(* ===== verification/Mailbox.v ===== *)
(** One channel of the shared-memory mailbox in operation
    ([lib/shm-queue/src/lib.rs]: [Server::take_request] and [reply],
    [Client::claim_channel], [adopt_seq], [request], [read_response] and
    [release_channel]), as a step system: a client, the server's poller and its
    workers, with a store buffer per thread. *)

From S2P Require Import Prelude ShmQueue.

Module Mailbox.
Import ShmLayout.

Record Request := mkRequest { opcode : Z; payload : list Z }.
Record Reply := mkReply { status : Z; data : list Z }.

(** ** Memory *)

Definition store : Type := cell * Z.
Definition Mem : Type := cell → Z.

Definition commit (m : Mem) (w : store) : Mem := λ c, if decide (c = w.1) then w.2 else m c.

(** A load: the newest store of the thread's own buffer, else memory. *)
Definition load (buf : list store) (m : Mem) (c : cell) : Z :=
  match List.find (λ w, bool_decide (w.1 = c)) (reverse buf) with
  | Some w => w.2
  | None => m c
  end.

(** ** The threads *)

(** [Client::next_seq], from the number kept for the channel. *)
Definition next_seq (prev : Z) : Z :=
  let s := ((prev + 1) mod 2 ^ 32)%Z in
  if (s =? 0)%Z then 1%Z else s.

(** A client of the channel: not there; in [adopt_seq], with the request number
    it has loaded; owner of the channel at rest (and whether its last request
    came to an end); or inside [request] and [read_response]. *)
Inductive client :=
| Away
| Adopting (req : option Z)
| Idle (seq : Z) (settled : bool)
| Waiting (seq : Z) (r : Request)
| GotSeq (seq : Z) (r : Request)
| GotStatus (seq : Z) (r : Request) (st : Z)
| GotLen (seq : Z) (r : Request) (st : Z) (len : nat) (acc : list Z).

(** The poller inside [take_request]. *)
Inductive poller :=
| Watching
| SawSeq (seq : Z)
| SawOp (seq op : Z)
| Copying (seq op : Z) (len : nat) (acc : list Z).

(** A worker with a request, or inside [reply] with stores under way. *)
Inductive worker :=
| Job (seq : Z) (r : Request)
| Replying (buf : list store).

(** The last three fields record the history: the requests whose number reached
    memory, those the poller handed to a worker, and what [request] returned. *)
Record sys := mkSys {
  mem : Mem;
  cl : client;
  cbuf : list store;
  last_seen : Z;
  pl : poller;
  workers : list worker;
  inflight : Request;
  published : list Request;
  taken : list Request;
  answered : list (Request * Reply)
}.

Definition set_client (x : sys) (c : client) : sys :=
  mkSys (mem x) c (cbuf x) (last_seen x) (pl x) (workers x) (inflight x) (published x) (taken x) (answered x).
Definition set_poller (x : sys) (p : poller) : sys :=
  mkSys (mem x) (cl x) (cbuf x) (last_seen x) p (workers x) (inflight x) (published x) (taken x) (answered x).
Definition set_workers (x : sys) (ws : list worker) : sys :=
  mkSys (mem x) (cl x) (cbuf x) (last_seen x) (pl x) ws (inflight x) (published x) (taken x) (answered x).
Definition set_mem (x : sys) (m : Mem) : sys :=
  mkSys m (cl x) (cbuf x) (last_seen x) (pl x) (workers x) (inflight x) (published x) (taken x) (answered x).

Inductive event :=
| EClaim | EAdopt | ERequest (r : Request) | ECFlush | EPoll | ETimeout | ERelease | ECrash (k : nat)
| EServe | EWork (i : nat) | EWFlush (i : nat).

Section protocol.
(** The capacities of the cells and what the server does with a request. *)
Context (cap_req cap_resp : nat) (handle : Request → Reply).

(** The region [Server::create] has zeroed, and [seq_baseline]. *)
Definition initial : sys :=
  mkSys (λ _, 0%Z) Away [] 0 Watching [] (mkRequest 0 []) [] [] [].

(** The stores of [request] and of [reply], in program order. *)
Definition request_stores (seq : Z) (r : Request) : list store :=
  imap (λ i b, (ReqByte i, b)) (payload r) ++
  [(ReqOp, opcode r); (ReqLen, Z.of_nat (length (payload r))); (ReqSeq, seq)].

Definition reply_data (a : Reply) : list Z := take cap_resp (data a).
(* ===== verification/WireAgreement.v ===== *)
(** The two ends of the control protocol agree: what the Python client encodes the
    server decodes to the same keys, GPU regions and flags, and the compact
    requests stand for exactly the region lists they replace. *)

From S2P Require Import Prelude Bytes Wire RingClient.

Module WireAgreement.
Import Wire Ring.
Local Open Scope Z_scope.

(** * What [struct.pack] wrote *)

Lemma py_bind_Ok {A B} (c : py A) (f : A → py B) y : (c ≫= f) = Ok y ↔ ∃ x, c = Ok x ∧ f x = Ok y.
Proof. destruct c; simpl; naive_solver. Qed.

Lemma pack_u_Ok n v bs : pack_u n v = Ok bs → bs = to_le_bytes n v ∧ is_u (n * 8) v.
Proof.
  unfold pack_u. destruct (Z.leb_spec 0 v); [|done]. destruct (Z.ltb_spec v (2 ^ (n * 8))); [|done]. intros [= <-]. done.
Qed.

Lemma pack_i32_Ok v bs : pack_i32 v = Ok bs → bs = to_le_bytes 4 v ∧ - 2 ^ 31 ≤ v < 2 ^ 31.
Proof.
  unfold pack_i32. destruct (Z.leb_spec (- 2 ^ 31) v); [|done]. destruct (Z.ltb_spec v (2 ^ 31)); [|done]. intros [= <-]. done.
Qed.

Lemma pack_us_Ok n vs bs : pack_us n vs = Ok bs → bs = concat (to_le_bytes n <$> vs) ∧ Forall (is_u (n * 8)) vs.
Proof.
  revert bs. induction vs as [|v vs IH]; intros bs; simpl; [by intros [= <-]|].
  intros (b & [-> Hv]%pack_u_Ok & (bs' & [-> Hvs]%IH & [= <-])%py_bind_Ok)%py_bind_Ok. split; [done|]. by constructor.
Qed.

Lemma Ok_inj {A} (x y : A) : @Ok A PyError x = Ok y → x = y.
Proof. congruence. Qed.

(** Take a successful encoding apart. *)
Ltac py_inv :=
  repeat match goal with
  | H : (_ ≫= _) = Ok _ |- _ => apply py_bind_Ok in H as (? & ? & ?)
  | H : pack_u _ _ = Ok _ |- _ => apply pack_u_Ok in H as [-> ?]
  | H : pack_us _ _ = Ok _ |- _ => apply pack_us_Ok in H as [-> ?]
  | H : pack_i32 _ = Ok _ |- _ => apply pack_i32_Ok in H as [-> ?]
  | H : mret _ = Ok _ |- _ => apply Ok_inj in H; subst
  | H : Ok _ = Ok _ |- _ => apply Ok_inj in H; subst
  | H : Err _ = Ok _ |- _ => discriminate H
  | x : (_ * _)%type |- _ => destruct x
  | H : (_, _) = (_, _) |- _ => apply pair_equal_spec in H as [? ?]; subst
  end.

Lemma mask64_mod k : mask64 k = k mod 2 ^ 64.
Proof. unfold mask64, U64_MASK. rewrite <- Z.land_ones by lia. done. Qed.

Lemma mask32_mod k : mask32 k = k mod 2 ^ 32.
Proof. unfold mask32. rewrite <- Z.land_ones by lia. done. Qed.

Lemma mask64_u k : is_u 64 (mask64 k).
Proof. rewrite mask64_mod. by apply Z.mod_pos_bound. Qed.

Lemma mask64_id k : is_u 64 k → mask64 k = k.
Proof. intros Hk. rewrite mask64_mod. by apply Z.mod_small. Qed.

Lemma mask32_id k : is_u 32 k → mask32 k = k.
Proof. intros Hk. rewrite mask32_mod. by apply Z.mod_small. Qed.

Lemma mask64_all ks : Forall (is_u 64) ks → mask64 <$> ks = ks.
Proof. induction 1; simpl; [done|]. f_equal; [by apply mask64_id|done]. Qed.

Lemma mask64_us ks : Forall (is_u 64) (mask64 <$> ks).
Proof. induction ks; simpl; constructor; [apply mask64_u|done]. Qed.

Lemma parses_u64s ks : Forall (is_u 64) ks → Forall2 (parses u64) (to_le_bytes 8 <$> ks) ks.
Proof. induction 1; simpl; constructor; eauto with wire. Qed.

(** * Requests of keys *)

Lemma pack_keys_parses ks bs : pack_keys ks = Ok bs → parses read_keys bs ks ∧ Forall (is_u 64) ks.
Proof.
  unfold pack_keys. intros H. py_inv. split; [|done]. apply parses_counted; [by apply parses_u64s|]. unfold len, is_u in *. lia.
Qed.

Lemma encode_keys_parses ks bs : encode_keys ks = Ok bs → parses read_keys bs (mask64 <$> ks).
Proof.
  unfold encode_keys, or_masked. destruct (pack_keys ks) as [b|[]] eqn:E; try done.
  - intros [= <-]. apply pack_keys_parses in E as [E Hk]. by rewrite mask64_all.
  - by intros [? _]%pack_keys_parses.
Qed.

Lemma encode_promote_parses p ks bs : encode_promote_keys p ks = Ok bs → parses read_promote bs (p, mask64 <$> ks).
Proof.
  assert (∀ ks bs, pack_promote_keys p ks = Ok bs → parses read_promote bs (p, ks) ∧ Forall (is_u 64) ks) as Hp.
  { clear. intros ks bs. unfold pack_promote_keys. intros H. py_inv. split; [|done]. eapply parses_bind; [eauto with wire|].
    eapply parses_last; [apply parses_counted; [by apply parses_u64s|unfold len, is_u in *; lia]|]. destruct p; apply parses_ret. }
  unfold encode_promote_keys, or_masked. destruct (pack_promote_keys p ks) as [b|[]] eqn:E; try done.
  - intros [= <-]. apply Hp in E as [E Hk]. by rewrite mask64_all.
  - by intros [? _]%Hp.
Qed.

Definition masked_reserve (e : Z * Z * Z) : Z * Z * Z := let '(k, s, ss) := e in (mask64 k, s, mask64 ss).

Lemma encode_reserve_parses es bs : encode_reserve es = Ok bs → parses read_reserve bs (masked_reserve <$> es).
Proof.
  intros (n & [-> Hn]%pack_u_Ok & (body & Hb & <-%Ok_inj)%py_bind_Ok)%py_bind_Ok.
  assert (∃ bss, body = concat bss ∧ Forall2 (parses reserve_entry) bss (masked_reserve <$> es)) as (bss & -> & Hp).
  { clear Hn. revert body Hb. induction es as [|[[k s] ss] es IH]; intros body Hb; simpl in Hb; [apply Ok_inj in Hb as <-; by exists []|].
    destruct (_ && _); [|done]. simpl in Hb.
    apply py_bind_Ok in Hb as (kb & [-> Hk]%pack_u_Ok & (sb & [-> Hs]%pack_u_Ok & (ssb & [-> Hss]%pack_u_Ok & (rest & Hb & <-%Ok_inj)%py_bind_Ok)%py_bind_Ok)%py_bind_Ok).
    destruct (IH _ Hb) as (bss & -> & Hp).
    exists ((to_le_bytes 8 (mask64 k) ++ to_le_bytes 4 s ++ to_le_bytes 8 (mask64 ss)) :: bss). split; [by rewrite List.concat_cons, <- !app_assoc|].
    constructor; [|done].
    eapply parses_bind; [eauto with wire|]. eapply parses_bind; [eauto with wire|]. eapply parses_last; [eauto with wire|]. apply parses_ret. }
  replace (len es) with (Z.of_nat (length (masked_reserve <$> es))) by (by rewrite length_fmap).
  apply parses_counted; [done|]. rewrite length_fmap. unfold is_u, len in Hn. lia.
Qed.

(** * Handle tables *)

Record table_ok (t : Table) : Prop := {
  t_index : ∀ k i, index t !! k = Some i ↔ 0 ≤ i ∧ rows t !! Z.to_nat i = Some k
}.

Lemma no_table_ok : table_ok no_table.
Proof. split. intros k i. simpl. rewrite lookup_empty, lookup_nil. naive_solver. Qed.

Lemma intern_spec t k i t' :
  table_ok t → intern t k = (i, t') → table_ok t' ∧ rows t `prefix_of` rows t' ∧ 0 ≤ i ∧ rows t' !! Z.to_nat i = Some k.
Proof.
  intros [Hi]. unfold intern. destruct (index t !! k) as [i0|] eqn:E; intros [= <- <-].
  - apply Hi in E as [? ?]. by split_and!.
  - unfold len. split_and!; [|by apply prefix_app_r|lia|simpl; by rewrite Nat2Z.id, list_lookup_middle]. split. intros k' i. simpl.
    rewrite lookup_insert_Some, lookup_app_Some, Hi. split.
    + intros [[<- <-]|[Hne [? ?]]]; [|by split; [|left]]. split; [lia|]. right. split; [lia|]. by rewrite Nat2Z.id, Nat.sub_diag.
    + intros [H0 [Hr|[Hge Hr]]].
      * right. split; [|done]. intros <-. assert (index t !! k = Some i) by (by apply Hi). congruence.
      * left. apply list_lookup_singleton_Some in Hr as [Hr <-]. split; [done|]. lia.
Qed.

(** The reference [x] stands for region [r] under the table [hs]. *)
Definition refers (hs : list TableHandle) (r : Region) (x : RegionRef) : Prop :=
  let '(idx, o, s) := x in hs !! Z.to_nat idx = Some (tkey r) ∧ 0 ≤ idx ∧ o = mask64 (off r) ∧ s = mask32 (size r).

Lemma refers_prefix hs hs' r x : hs `prefix_of` hs' → refers hs r x → refers hs' r x.
Proof. destruct x as [[idx o] s]. intros Hp (Hl & ? & ?). split; [|done]. by eapply prefix_lookup_Some. Qed.

Lemma encode_regions_parses t rs bs t' :
  table_ok t → encode_regions t rs = Ok (bs, t') →
  table_ok t' ∧ rows t `prefix_of` rows t' ∧
  ∃ xs, Forall2 (refers (rows t')) rs xs ∧ ∀ n, len (rows t') ≤ n → parses (read_n (length rs) (region_ref n)) bs xs.
Proof.
  revert t bs. induction rs as [|r rs IH]; intros t bs Ht; cbn [encode_regions].
  { intros [<- <-]%Ok_inj%pair_equal_spec. split_and!; try done. exists []. split; [done|]. intros n _. apply parses_ret. }
  destruct (intern t (tkey r)) as [idx t1] eqn:Ei. destruct (intern_spec _ _ _ _ Ht Ei) as (Ht1 & Hp1 & H0 & Hr).
  intros (ib & [-> Hi]%pack_u_Ok & (ob & [-> Ho]%pack_u_Ok & (sb & [-> Hs]%pack_u_Ok & ([rest t2] & Hb & [<- <-]%Ok_inj%pair_equal_spec)%py_bind_Ok)%py_bind_Ok)%py_bind_Ok)%py_bind_Ok.
  destruct (IH t1 rest Ht1 Hb) as (Ht2 & Hp2 & xs & Hx & Hpa). split_and!; [done|by etrans|].
  assert (rows t2 !! Z.to_nat idx = Some (tkey r)) as Hr2 by (by eapply prefix_lookup_Some).
  exists ((idx, mask64 (off r), mask32 (size r)) :: xs). split; [by constructor|]. intros n Hn. cbn [length read_n]. rewrite !app_assoc.
  eapply parses_bind; [|eapply parses_last; [by apply Hpa|apply parses_ret]]. rewrite <- !app_assoc.
  eapply parses_bind; [eauto with wire|]. eapply parses_bind; [eauto with wire|]. eapply parses_last; [eauto with wire|].
  apply lookup_lt_Some in Hr2. unfold len in Hn. destruct (Z.leb_spec n idx); [lia|]. apply parses_ret.
Qed.

(** The entry [x] stands for the client's entry [e]. *)
Definition entry_refers (hs : list TableHandle) (e : Entry) (x : BatchEntry) : Prop :=
  x.1 = mask64 e.1 ∧ Forall2 (refers hs) e.2 x.2.

Lemma encode_entries_parses t es bs t' :
  table_ok t → encode_entries t es = Ok (bs, t') →
  table_ok t' ∧ rows t `prefix_of` rows t' ∧
  ∃ xs, Forall2 (entry_refers (rows t')) es xs ∧ ∀ n, len (rows t') ≤ n → parses (read_n (length es) (batch_entry n)) bs xs.
Proof.
  revert t bs. induction es as [|[k rs] es IH]; intros t bs Ht; cbn [encode_entries].
  { intros [<- <-]%Ok_inj%pair_equal_spec. split_and!; try done. exists []. split; [done|]. intros n _. apply parses_ret. }
  intros (kb & [-> Hk]%pack_u_Ok & (nb & [-> Hn]%pack_u_Ok & ([rb t1] & Hr & ([rest t2] & Hb & [<- <-]%Ok_inj%pair_equal_spec)%py_bind_Ok)%py_bind_Ok)%py_bind_Ok)%py_bind_Ok.
  destruct (encode_regions_parses t rs rb t1 Ht Hr) as (Ht1 & Hp1 & xs & Hx & Hpa).
  destruct (IH t1 rest Ht1 Hb) as (Ht2 & Hp2 & ys & Hy & Hpb). split_and!; [done|by etrans|].
  exists ((mask64 k, xs) :: ys). split; [constructor; [|done]; split; [done|]; eapply Forall2_impl; [exact Hx|]; intros ? ?; by apply refers_prefix|].
  intros n Hln. assert (len (rows t1) ≤ n) by (apply prefix_length in Hp2; unfold len in *; lia). cbn [length read_n]. rewrite !app_assoc.
  eapply parses_bind; [|eapply parses_last; [by apply Hpb|apply parses_ret]]. rewrite <- !app_assoc.
  eapply parses_bind; [eauto with wire|]. eapply parses_bind; [eauto with wire|]. unfold len. rewrite Nat2Z.id.
  eapply parses_last; [by apply Hpa|]. apply parses_ret.
Qed.

Lemma encode_head_parses rs bs : encode_head rs = Ok bs → parses read_handles bs rs.
Proof.
  intros (n & [-> Hn]%pack_u_Ok & (body & Hb & <-%Ok_inj)%py_bind_Ok)%py_bind_Ok.
  assert (∃ bss, body = concat bss ∧ Forall2 (parses table_handle) bss rs) as (bss & -> & Hp).
  { clear Hn. revert body Hb. induction rs as [|[h d] rs IH]; intros body Hb; cbn [encode_rows] in Hb; [apply Ok_inj in Hb as <-; by exists []|].
    destruct (Nat.eqb_spec (length h) 64) as [Hh|]; [|done]. simpl negb in Hb.
    apply py_bind_Ok in Hb as (db & [-> Hd]%pack_i32_Ok & (rest & Hb & <-%Ok_inj)%py_bind_Ok). destruct (IH _ Hb) as (bss & -> & Hp).
    exists ((h ++ to_le_bytes 4 d) :: bss). split; [by rewrite List.concat_cons, <- !app_assoc|]. constructor; [|done].
    eapply parses_bind; [by apply parses_take|]. eapply parses_last; [eauto with wire|]. apply parses_ret. }
  apply parses_counted; [done|]. unfold is_u, len in Hn. lia.
Qed.

Lemma encode_handle_batch_parses es bs :
  encode_handle_batch es = Ok bs → ∃ b, parses decode_handle_batch bs b ∧ Forall2 (entry_refers (handles b)) es (entries b).
Proof.
  intros (n & [-> Hn]%pack_u_Ok & ([eb t] & He & (hb & Hh & <-%Ok_inj)%py_bind_Ok)%py_bind_Ok)%py_bind_Ok.
  destruct (encode_entries_parses _ _ _ _ no_table_ok He) as (_ & _ & xs & Hx & Hpa).
  exists (mkBatch (rows t) xs). split; [|done]. eapply parses_bind; [by apply encode_head_parses|].
  eapply parses_bind; [eauto with wire|]. unfold len. rewrite Nat2Z.id. eapply parses_last; [by apply Hpa|]. apply parses_ret.
Qed.

(** * What a batch means

    Its keys, each with the regions its references stand for. *)

Definition resolve_region (hs : list TableHandle) (x : RegionRef) : option Region :=
  let '(idx, o, s) := x in h ← hs !! Z.to_nat idx; Some (mkRegion h.1 h.2 o s).

Definition resolve_entry (hs : list TableHandle) (e : BatchEntry) : option Entry :=
  rs ← mapM (resolve_region hs) e.2; Some (e.1, rs).

Definition resolve (b : HandleBatch) : option (list Entry) := mapM (resolve_entry (handles b)) (entries b).

(** The client's entries at the widths of the wire. *)
Definition on_wire_region (r : Region) : Region := mkRegion (hb r) (dev r) (mask64 (off r)) (mask32 (size r)).
Definition on_wire (e : Entry) : Entry := (mask64 e.1, on_wire_region <$> e.2).

Lemma resolve_refers b es : Forall2 (entry_refers (handles b)) es (entries b) → resolve b = Some (on_wire <$> es).
Proof.
  intros H. unfold resolve. apply mapM_Some. apply Forall2_flip in H. apply Forall2_fmap_r. eapply Forall2_impl; [exact H|].
  intros [k xs] [k' rs] [Hk Hx]. simpl in *. subst k. unfold resolve_entry. simpl.
  assert (mapM (resolve_region (handles b)) xs = Some (on_wire_region <$> rs)) as ->; [|done].
  apply mapM_Some, Forall2_fmap_r. apply Forall2_flip in Hx. eapply Forall2_impl; [exact Hx|].
  intros [[idx o] s] r (Hl & _ & -> & ->). simpl. by rewrite Hl.
Qed.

To do: Give again exactly, and only, the lines above starting at the one with "(** * Handle tables *)" and ending at the one with "Proof. split. intros".

Solution to the problem:
(** * Handle tables *)

Record table_ok (t : Table) : Prop := {
  t_index : ∀ k i, index t !! k = Some i ↔ 0 ≤ i ∧ rows t !! Z.to_nat i = Some k
}.

Lemma no_table_ok : table_ok no_table.
Proof. split. intros k i. simpl. rewrite lookup_empty, lookup_nil. naive_solver. Qed.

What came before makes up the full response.